»»

(** ** Examples *)

Definition demo_vector_prop (d : Z) : SpaceProperties :=
  {| SP_FieldType := FT_VECTOR; SP_Type := "vector"; SP_Index := None; SP_Format := None; SP_Dimension := d;
     SP_StoreType := None; SP_StoreParam := ""; SP_Option := FO_Index |}.
Definition demo_props : gmap string SpaceProperties :=
  {["age" := sample_prop FT_INT; "vec" := demo_vector_prop 2]}%string.
Definition demo_rspace : RSpace :=
  {| RS_Fields := ""; RS_SpaceProperties := Some demo_props; RS_Indexes := [];
     RS_PartitionRule := Some {| PR_Type := RangePartition; PR_Field := "age"; PR_Partitions := 1;
                                 PR_Ranges := [{| R_Name := "p1"; R_Value := "10" |}] |} |}.
Definition demo_vq (ix : string) : VectorQuery :=
  {| VQ_Field := "vec"; VQ_FeatureData := "[1,2]"; VQ_Symbol := ""; VQ_Value := None; VQ_Format := None;
     VQ_MinScore := None; VQ_MaxScore := None; VQ_IndexType := ix |}.
Definition demo_decode_vq (raw : string) : go VectorQuery :=
  if raw =?s "flat" then Ret (demo_vq "FLAT") else if raw =?s "bin" then Ret (demo_vq "BINARYIVF")
  else Fail (OtherErr "not a vector").
Definition demo_decoders : decoders :=
  {| d_int32 := sample_int32; d_int64 := no_number; d_float32 := no_number; d_float64 := no_number;
     d_string := fun _ => Fail (OtherErr ""); d_strings := sample_strings; d_any := sample_any;
     d_time := fun _ => None; d_ToString := sample_ToString; d_ToString_raw := fun s => s;
     d_fields := fun _ => Ret []; d_VectorQuery := demo_decode_vq;
     d_uint8s := fun _ => Ret [1; 2]; d_float32s := fun _ => Ret [1065353216; 1073741824];
     d_params := fun _ => Ret zero_params; d_ranker_type := fun _ => Ret WeightedRanker;
     d_memory := fun _ => false; d_range_map := fun A => map_to_list |}.
Definition demo_search (vectors : list string) : SearchDocumentRequest :=
  {| SD_Limit := 0; SD_Fields := []; SD_Filters := None; SD_Vectors := vectors;
     SD_Sort := Some [JString "age"]; SD_IndexParams := None; SD_L2Sqrt := false; SD_VectorValue := true;
     SD_IsBruteSearch := 0; SD_LoadBalance := "leader"; SD_DocumentIds := Some ["k1"; "k2"]%string;
     SD_PartitionId := None; SD_Next := None; SD_Ranker := None; SD_PageSize := 0; SD_PageNum := -1; SD_Offset := 3;
     SD_PartitionNames := ["p1"%string] |}.
Definition demo_pb : PbVectorQuery :=
  {| PV_Name := "vec"; PV_Value := [0; 0; 128; 63; 0; 0; 0; 64]; PV_MinScore := SFopp MaxFloat64;
     PV_MaxScore := MaxFloat64; PV_IndexType := "FLAT" |}.

Lemma parseVectors_sound_witness :
  1 <> 0 /\ Forall2 (vector_ok demo_decode_vq demo_props 1) ["flat"; "flat"]%string [demo_pb; demo_pb].
Proof.
  apply (parseVectors_sound demo_decode_vq (d_uint8s demo_decoders) (d_float32s demo_decoders) (fun _ => false)
    (fun _ => Ret []) ["flat"; "flat"]%string demo_rspace demo_props 1 [demo_pb; demo_pb]);
    [reflexivity|discriminate|vm_compute; reflexivity].
Defined.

««

* _TASK BRIEF_:
Each line from the beginning of the entries to the line with "Definition demo_vq (ix" must be repeated exactly, with both end lines kept and no other lines given.

* _EXERCISE RESULT_:
(** ** Examples *)

Definition demo_vector_prop (d : Z) : SpaceProperties :=
  {| SP_FieldType := FT_VECTOR; SP_Type := "vector"; SP_Index := None; SP_Format := None; SP_Dimension := d;
     SP_StoreType := None; SP_StoreParam := ""; SP_Option := FO_Index |}.
Definition demo_props : gmap string SpaceProperties :=
  {["age" := sample_prop FT_INT; "vec" := demo_vector_prop 2]}%string.
Definition demo_rspace : RSpace :=
  {| RS_Fields := ""; RS_SpaceProperties := Some demo_props; RS_Indexes := [];
     RS_PartitionRule := Some {| PR_Type := RangePartition; PR_Field := "age"; PR_Partitions := 1;
                                 PR_Ranges := [{| R_Name := "p1"; R_Value := "10" |}] |} |}.
Definition demo_vq (ix : string) : VectorQuery :=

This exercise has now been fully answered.